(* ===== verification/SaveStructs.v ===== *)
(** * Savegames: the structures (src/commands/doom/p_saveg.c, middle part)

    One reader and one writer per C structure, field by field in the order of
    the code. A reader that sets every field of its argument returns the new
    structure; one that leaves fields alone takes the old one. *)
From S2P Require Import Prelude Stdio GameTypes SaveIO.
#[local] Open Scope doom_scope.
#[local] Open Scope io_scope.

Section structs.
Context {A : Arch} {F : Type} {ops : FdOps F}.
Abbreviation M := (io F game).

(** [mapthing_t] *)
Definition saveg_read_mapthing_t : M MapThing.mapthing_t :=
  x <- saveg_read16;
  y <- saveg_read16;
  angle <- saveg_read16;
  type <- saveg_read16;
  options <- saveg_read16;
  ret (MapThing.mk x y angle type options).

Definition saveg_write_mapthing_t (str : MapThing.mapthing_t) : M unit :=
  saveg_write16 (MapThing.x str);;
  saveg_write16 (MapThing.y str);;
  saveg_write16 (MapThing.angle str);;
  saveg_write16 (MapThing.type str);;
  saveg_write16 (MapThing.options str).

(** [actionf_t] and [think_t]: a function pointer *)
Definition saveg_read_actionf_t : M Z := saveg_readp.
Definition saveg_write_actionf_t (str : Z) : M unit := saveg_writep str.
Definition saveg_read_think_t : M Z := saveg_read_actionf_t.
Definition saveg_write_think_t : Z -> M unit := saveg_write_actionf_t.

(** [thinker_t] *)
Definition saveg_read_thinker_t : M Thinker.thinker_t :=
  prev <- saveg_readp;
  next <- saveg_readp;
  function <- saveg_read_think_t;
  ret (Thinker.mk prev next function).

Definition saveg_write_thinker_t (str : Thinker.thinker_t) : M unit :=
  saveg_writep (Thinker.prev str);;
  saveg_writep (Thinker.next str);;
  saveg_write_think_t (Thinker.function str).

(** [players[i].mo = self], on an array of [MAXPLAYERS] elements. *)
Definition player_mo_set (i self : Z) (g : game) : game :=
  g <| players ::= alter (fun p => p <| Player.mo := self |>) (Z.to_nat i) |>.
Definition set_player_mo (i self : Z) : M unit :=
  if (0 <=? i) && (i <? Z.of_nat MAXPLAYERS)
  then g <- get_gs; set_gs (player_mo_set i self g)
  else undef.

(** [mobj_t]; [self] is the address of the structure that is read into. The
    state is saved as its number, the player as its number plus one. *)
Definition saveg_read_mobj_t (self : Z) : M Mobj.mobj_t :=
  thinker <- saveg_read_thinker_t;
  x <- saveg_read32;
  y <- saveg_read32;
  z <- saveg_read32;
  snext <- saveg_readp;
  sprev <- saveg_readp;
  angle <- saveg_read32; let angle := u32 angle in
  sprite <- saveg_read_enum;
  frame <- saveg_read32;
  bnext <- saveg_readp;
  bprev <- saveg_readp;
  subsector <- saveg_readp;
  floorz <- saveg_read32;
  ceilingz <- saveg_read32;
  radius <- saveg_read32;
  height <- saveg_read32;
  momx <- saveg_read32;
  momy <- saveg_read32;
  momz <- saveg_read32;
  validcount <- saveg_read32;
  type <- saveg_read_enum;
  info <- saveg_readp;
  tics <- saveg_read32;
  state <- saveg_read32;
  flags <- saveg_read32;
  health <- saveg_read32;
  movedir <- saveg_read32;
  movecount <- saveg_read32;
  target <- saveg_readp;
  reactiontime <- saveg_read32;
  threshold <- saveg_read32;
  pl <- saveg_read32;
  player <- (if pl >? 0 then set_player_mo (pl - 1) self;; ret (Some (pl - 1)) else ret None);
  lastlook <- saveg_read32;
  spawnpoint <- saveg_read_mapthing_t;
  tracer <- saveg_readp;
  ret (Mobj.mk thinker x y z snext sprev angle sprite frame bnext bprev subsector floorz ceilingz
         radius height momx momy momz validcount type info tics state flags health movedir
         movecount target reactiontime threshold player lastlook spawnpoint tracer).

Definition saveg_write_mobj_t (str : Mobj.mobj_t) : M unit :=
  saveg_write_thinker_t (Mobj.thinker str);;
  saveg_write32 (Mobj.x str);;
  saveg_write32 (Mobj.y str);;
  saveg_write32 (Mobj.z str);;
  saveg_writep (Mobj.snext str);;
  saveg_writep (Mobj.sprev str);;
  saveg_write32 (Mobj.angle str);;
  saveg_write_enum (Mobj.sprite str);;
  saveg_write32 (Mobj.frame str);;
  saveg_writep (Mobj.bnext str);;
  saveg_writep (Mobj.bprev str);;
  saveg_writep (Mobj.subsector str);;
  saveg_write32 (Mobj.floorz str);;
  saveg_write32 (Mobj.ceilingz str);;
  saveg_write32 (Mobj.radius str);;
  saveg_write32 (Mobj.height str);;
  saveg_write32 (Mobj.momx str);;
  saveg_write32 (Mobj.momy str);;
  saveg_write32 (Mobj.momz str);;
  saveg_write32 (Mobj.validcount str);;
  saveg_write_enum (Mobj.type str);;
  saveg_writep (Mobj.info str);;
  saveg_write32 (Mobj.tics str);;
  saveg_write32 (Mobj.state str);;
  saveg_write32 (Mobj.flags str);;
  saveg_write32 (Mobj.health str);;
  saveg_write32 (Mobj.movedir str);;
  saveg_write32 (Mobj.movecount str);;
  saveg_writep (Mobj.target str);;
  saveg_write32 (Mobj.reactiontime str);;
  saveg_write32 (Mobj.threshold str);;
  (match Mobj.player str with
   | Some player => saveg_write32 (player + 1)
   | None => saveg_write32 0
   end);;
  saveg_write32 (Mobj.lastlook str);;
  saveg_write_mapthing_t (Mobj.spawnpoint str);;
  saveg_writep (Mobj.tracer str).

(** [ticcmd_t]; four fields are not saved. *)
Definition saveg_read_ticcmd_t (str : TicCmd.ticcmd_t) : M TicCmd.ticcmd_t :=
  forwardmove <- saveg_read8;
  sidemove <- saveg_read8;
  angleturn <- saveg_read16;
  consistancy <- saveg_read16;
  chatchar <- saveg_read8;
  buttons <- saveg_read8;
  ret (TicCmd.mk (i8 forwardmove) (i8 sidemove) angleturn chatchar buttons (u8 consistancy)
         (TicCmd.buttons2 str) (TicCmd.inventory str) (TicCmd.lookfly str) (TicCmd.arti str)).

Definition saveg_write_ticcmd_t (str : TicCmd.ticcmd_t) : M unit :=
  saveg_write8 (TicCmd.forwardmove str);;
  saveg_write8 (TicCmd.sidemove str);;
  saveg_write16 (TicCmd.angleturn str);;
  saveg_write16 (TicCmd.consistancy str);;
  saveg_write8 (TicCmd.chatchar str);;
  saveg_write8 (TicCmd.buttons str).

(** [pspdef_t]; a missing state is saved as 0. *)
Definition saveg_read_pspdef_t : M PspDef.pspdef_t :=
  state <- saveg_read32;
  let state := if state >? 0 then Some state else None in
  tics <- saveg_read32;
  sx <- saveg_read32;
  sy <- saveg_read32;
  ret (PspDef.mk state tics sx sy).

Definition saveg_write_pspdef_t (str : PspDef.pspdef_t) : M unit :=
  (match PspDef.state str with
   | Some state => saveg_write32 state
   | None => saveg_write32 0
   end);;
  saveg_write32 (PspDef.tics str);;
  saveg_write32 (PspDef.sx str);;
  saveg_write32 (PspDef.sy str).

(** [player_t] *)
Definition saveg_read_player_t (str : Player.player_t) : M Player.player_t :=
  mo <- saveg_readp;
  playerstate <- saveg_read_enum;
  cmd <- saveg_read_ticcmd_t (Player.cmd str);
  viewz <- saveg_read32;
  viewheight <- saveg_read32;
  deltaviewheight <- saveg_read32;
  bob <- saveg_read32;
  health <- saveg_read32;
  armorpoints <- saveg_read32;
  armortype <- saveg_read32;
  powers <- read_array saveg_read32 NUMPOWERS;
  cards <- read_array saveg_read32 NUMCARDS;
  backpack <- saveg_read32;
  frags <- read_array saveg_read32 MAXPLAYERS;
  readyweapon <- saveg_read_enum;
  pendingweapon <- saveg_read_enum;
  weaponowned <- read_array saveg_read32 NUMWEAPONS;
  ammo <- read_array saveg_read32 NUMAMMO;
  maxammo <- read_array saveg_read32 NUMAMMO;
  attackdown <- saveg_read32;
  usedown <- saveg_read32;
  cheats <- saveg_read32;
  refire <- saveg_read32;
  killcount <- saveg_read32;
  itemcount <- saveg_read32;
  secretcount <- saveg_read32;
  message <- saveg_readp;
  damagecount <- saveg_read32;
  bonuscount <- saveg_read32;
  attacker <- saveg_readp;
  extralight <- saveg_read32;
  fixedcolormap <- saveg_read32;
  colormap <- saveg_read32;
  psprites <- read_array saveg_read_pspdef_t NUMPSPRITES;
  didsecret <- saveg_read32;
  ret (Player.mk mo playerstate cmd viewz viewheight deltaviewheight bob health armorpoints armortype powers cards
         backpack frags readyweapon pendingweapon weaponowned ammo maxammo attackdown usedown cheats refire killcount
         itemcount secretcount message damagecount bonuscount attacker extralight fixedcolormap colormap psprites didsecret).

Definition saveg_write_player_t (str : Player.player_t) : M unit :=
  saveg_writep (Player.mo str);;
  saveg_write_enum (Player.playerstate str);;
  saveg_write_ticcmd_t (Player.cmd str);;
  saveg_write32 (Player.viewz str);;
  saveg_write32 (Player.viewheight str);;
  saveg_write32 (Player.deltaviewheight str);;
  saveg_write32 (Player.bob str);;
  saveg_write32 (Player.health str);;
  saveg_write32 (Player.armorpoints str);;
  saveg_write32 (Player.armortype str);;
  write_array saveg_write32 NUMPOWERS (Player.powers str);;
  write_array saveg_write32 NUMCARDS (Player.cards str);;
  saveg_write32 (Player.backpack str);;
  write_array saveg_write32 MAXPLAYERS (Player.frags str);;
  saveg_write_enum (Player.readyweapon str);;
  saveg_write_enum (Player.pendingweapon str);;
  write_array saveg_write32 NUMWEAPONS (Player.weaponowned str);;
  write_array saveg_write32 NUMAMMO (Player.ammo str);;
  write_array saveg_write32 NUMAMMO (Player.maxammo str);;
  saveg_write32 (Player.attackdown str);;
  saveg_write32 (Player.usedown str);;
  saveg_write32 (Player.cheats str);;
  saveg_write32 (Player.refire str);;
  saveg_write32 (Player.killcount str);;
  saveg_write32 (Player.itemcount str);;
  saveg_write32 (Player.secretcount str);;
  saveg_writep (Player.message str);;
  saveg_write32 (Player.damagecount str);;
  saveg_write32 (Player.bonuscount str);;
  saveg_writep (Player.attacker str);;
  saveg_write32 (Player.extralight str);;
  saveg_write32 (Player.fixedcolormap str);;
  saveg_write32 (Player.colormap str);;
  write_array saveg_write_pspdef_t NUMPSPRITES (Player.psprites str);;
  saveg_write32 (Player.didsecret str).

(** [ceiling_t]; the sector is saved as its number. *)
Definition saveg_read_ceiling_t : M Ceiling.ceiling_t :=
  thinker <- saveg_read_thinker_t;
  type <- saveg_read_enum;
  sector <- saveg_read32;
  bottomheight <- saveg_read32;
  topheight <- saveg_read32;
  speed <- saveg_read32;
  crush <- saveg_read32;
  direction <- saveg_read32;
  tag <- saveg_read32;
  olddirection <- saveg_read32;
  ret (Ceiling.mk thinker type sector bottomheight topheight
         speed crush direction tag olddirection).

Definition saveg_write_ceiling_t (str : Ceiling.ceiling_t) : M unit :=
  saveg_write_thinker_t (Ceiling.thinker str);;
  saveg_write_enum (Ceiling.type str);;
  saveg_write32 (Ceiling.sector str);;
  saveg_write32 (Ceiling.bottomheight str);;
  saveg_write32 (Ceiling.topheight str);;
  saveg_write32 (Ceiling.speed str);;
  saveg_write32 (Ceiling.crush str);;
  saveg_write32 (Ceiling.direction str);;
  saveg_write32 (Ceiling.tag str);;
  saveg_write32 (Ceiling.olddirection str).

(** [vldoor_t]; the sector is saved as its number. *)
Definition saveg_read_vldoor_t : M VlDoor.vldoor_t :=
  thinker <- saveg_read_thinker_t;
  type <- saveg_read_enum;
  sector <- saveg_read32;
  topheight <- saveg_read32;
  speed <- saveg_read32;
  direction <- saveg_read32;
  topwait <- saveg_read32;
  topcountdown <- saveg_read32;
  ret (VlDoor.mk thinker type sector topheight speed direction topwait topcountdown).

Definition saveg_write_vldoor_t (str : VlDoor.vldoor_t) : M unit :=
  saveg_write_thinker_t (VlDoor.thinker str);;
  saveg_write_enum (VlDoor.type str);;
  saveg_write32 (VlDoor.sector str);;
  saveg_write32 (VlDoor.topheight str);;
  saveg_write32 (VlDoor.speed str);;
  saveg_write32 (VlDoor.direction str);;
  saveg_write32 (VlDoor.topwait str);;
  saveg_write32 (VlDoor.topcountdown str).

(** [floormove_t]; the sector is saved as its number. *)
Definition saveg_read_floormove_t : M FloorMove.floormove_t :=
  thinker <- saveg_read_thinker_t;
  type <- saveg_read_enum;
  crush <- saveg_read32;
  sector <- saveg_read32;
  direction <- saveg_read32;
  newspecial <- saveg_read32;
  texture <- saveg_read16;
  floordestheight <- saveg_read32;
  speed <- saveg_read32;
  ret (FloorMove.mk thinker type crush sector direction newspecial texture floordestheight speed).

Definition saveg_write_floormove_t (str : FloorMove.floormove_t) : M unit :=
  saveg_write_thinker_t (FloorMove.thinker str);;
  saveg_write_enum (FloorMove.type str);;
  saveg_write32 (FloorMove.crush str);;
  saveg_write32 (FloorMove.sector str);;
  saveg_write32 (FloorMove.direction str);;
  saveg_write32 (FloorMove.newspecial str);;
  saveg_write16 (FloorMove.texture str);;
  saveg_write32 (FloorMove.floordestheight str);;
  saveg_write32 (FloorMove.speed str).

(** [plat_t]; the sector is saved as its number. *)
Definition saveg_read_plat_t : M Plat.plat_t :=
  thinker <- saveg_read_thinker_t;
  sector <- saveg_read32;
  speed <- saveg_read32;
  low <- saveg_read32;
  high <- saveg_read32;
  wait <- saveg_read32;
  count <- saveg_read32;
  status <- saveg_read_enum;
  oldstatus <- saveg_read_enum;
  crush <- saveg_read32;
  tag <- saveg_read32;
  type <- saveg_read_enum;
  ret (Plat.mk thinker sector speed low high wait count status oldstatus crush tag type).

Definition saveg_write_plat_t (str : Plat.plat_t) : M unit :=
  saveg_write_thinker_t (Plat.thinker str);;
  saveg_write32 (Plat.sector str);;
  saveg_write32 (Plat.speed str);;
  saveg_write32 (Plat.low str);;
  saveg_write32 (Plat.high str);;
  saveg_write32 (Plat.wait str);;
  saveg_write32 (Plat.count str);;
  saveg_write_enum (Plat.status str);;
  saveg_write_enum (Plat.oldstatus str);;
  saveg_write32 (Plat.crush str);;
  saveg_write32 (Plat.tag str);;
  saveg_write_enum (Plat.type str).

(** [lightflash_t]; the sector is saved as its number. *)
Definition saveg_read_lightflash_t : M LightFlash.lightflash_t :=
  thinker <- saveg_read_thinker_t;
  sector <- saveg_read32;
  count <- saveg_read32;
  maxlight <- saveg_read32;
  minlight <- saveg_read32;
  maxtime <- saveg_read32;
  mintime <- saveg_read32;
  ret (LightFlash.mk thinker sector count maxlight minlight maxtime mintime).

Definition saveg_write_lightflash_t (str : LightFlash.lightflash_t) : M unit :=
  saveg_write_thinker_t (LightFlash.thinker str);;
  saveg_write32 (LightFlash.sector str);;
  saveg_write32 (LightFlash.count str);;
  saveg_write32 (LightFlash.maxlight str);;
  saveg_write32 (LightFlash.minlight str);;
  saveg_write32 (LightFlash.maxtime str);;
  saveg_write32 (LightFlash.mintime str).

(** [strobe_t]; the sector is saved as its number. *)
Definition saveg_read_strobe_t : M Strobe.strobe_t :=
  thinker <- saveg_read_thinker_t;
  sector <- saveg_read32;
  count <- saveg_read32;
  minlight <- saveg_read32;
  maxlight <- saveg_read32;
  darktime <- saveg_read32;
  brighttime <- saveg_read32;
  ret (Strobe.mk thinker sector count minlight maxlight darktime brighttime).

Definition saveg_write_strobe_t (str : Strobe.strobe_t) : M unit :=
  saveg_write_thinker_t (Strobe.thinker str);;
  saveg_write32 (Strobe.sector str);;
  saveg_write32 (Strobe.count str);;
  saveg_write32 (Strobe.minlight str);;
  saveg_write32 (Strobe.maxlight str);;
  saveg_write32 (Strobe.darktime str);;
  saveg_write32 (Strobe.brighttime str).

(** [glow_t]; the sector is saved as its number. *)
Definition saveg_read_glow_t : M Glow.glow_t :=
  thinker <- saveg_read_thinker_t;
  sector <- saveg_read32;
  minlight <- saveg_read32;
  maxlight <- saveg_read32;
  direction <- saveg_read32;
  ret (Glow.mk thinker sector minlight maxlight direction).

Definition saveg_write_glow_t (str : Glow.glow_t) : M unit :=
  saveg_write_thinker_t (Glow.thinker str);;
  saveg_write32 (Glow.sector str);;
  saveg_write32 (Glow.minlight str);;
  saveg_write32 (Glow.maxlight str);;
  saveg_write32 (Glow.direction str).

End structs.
§
**What is being asked:** Retype the records above, but only those lines that fall between the line containing "saveg_write32 (Mobj.y str);;" and the line containing "saveg_write32 (Mobj.momz str);;", with both of those lines included, exactly as written.

**Answer space:**
  saveg_write32 (Mobj.y str);;
  saveg_write32 (Mobj.z str);;
  saveg_writep (Mobj.snext str);;
  saveg_writep (Mobj.sprev str);;
  saveg_write32 (Mobj.angle str);;
  saveg_write_enum (Mobj.sprite str);;
  saveg_write32 (Mobj.frame str);;
  saveg_writep (Mobj.bnext str);;
  saveg_writep (Mobj.bprev str);;
  saveg_writep (Mobj.subsector str);;
  saveg_write32 (Mobj.floorz str);;
  saveg_write32 (Mobj.ceilingz str);;
  saveg_write32 (Mobj.radius str);;
  saveg_write32 (Mobj.height str);;
  saveg_write32 (Mobj.momx str);;
  saveg_write32 (Mobj.momy str);;
  saveg_write32 (Mobj.momz str);;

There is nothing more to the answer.